Information:
——
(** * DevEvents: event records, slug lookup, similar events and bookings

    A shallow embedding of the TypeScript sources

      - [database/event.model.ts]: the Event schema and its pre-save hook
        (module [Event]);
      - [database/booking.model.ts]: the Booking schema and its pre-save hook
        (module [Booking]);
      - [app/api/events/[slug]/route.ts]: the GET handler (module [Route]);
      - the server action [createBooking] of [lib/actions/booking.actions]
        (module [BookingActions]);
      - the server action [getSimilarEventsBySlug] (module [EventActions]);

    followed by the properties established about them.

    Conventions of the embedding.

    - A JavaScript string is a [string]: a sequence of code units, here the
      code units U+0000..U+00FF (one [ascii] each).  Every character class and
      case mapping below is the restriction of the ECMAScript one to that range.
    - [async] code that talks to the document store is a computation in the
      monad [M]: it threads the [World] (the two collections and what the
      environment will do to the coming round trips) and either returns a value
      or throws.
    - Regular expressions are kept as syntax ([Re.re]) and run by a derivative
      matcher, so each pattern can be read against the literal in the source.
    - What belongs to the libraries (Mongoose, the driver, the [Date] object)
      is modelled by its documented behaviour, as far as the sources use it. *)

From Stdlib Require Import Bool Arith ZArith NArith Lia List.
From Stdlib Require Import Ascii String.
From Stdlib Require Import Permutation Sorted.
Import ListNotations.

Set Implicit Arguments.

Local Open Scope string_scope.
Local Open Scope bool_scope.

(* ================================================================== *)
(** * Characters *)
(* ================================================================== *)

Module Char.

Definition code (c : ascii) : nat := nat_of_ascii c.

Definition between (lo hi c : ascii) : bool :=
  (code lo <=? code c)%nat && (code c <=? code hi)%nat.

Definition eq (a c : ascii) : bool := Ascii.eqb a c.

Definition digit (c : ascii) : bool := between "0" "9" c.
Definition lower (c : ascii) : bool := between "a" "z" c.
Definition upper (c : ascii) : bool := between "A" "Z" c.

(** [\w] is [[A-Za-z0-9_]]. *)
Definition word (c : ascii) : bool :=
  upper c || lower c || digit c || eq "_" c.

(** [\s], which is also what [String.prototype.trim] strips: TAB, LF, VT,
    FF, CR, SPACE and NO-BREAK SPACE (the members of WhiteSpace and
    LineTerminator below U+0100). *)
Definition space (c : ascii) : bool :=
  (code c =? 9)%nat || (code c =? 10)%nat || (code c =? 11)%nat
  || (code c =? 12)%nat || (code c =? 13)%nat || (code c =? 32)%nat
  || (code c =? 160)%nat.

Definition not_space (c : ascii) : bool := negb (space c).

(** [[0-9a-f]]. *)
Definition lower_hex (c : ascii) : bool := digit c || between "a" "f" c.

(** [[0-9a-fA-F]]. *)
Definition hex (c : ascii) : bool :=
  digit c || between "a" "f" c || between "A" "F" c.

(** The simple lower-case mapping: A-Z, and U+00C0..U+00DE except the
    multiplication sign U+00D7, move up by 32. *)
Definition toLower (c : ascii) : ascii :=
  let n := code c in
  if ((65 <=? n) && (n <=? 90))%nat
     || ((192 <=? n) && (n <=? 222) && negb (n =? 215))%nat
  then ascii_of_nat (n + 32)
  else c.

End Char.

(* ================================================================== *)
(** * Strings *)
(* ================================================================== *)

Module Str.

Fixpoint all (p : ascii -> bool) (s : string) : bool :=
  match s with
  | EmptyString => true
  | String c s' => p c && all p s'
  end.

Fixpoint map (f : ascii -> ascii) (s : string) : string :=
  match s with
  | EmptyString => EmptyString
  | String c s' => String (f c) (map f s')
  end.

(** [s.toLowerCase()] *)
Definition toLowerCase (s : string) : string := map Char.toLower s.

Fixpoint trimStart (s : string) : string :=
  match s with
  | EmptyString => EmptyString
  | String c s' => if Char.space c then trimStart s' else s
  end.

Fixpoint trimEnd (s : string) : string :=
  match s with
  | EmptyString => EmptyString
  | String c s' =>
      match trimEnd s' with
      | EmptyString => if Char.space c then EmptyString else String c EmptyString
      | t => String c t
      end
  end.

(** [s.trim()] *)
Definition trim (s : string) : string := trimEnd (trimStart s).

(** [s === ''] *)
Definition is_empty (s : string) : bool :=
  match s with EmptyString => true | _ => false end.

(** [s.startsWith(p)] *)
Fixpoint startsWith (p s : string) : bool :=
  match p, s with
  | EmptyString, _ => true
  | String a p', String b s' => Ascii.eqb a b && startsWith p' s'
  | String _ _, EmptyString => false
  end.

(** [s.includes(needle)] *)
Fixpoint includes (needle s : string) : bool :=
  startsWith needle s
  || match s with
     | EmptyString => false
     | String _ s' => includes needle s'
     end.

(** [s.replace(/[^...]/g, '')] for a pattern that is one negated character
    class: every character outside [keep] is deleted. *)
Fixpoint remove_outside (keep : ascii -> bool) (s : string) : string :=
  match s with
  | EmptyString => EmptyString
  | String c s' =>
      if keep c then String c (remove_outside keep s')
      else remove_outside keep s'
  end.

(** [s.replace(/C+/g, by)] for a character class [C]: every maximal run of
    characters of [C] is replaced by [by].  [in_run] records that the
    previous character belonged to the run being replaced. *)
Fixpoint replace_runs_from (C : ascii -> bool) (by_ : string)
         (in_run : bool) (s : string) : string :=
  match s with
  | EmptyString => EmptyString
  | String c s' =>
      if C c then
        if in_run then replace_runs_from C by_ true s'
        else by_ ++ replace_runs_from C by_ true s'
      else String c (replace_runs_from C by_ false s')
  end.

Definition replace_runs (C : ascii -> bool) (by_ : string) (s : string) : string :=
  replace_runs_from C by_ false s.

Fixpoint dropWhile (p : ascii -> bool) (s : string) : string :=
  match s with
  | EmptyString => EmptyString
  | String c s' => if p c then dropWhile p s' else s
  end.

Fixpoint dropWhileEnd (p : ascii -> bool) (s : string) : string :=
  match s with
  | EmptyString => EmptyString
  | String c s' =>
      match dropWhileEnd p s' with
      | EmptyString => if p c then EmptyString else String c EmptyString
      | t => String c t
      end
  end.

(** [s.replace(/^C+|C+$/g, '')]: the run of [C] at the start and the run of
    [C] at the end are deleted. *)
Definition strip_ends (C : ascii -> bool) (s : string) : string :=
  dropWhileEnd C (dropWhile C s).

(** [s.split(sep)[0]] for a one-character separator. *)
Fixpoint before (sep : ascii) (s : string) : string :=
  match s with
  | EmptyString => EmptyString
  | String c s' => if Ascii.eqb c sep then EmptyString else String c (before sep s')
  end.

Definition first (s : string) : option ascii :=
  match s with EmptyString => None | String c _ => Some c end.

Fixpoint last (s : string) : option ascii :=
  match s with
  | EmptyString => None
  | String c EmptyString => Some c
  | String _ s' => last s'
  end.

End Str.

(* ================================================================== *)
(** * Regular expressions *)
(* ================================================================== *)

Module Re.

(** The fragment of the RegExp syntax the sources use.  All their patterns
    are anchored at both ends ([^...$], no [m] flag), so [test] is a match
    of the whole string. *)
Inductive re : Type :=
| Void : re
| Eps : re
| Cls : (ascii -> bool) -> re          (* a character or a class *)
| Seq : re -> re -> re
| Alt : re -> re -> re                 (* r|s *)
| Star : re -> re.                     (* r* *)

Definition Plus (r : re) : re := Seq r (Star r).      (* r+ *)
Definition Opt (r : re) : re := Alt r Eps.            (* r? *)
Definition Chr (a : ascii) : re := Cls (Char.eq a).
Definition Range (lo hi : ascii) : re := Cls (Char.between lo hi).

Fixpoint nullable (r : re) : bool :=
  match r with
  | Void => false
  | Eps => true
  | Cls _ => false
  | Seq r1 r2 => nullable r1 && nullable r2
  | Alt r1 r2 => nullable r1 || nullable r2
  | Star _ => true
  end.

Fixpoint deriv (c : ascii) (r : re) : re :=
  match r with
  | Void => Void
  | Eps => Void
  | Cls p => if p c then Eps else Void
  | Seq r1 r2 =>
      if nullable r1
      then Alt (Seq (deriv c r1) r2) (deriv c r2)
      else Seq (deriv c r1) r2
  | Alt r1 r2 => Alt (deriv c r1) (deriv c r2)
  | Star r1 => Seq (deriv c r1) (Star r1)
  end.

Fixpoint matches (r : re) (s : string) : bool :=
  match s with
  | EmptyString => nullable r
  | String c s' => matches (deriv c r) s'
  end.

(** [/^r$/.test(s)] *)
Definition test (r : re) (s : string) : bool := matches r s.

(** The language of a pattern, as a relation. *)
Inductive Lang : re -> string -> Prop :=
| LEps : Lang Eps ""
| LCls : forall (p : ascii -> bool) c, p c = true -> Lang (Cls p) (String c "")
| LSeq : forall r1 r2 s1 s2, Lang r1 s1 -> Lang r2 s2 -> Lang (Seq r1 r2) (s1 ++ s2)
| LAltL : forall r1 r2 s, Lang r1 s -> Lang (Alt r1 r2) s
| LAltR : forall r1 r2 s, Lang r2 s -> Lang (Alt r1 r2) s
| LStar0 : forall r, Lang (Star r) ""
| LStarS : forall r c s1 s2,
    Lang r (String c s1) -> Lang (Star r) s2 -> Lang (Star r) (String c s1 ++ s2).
——
Assignment:
Retype exactly the lines from the start of the entries through the one with "(module [Booking]);"; include both ends.

Task solution:
(** * DevEvents: event records, slug lookup, similar events and bookings

    A shallow embedding of the TypeScript sources

      - [database/event.model.ts]: the Event schema and its pre-save hook
        (module [Event]);
      - [database/booking.model.ts]: the Booking schema and its pre-save hook
        (module [Booking]);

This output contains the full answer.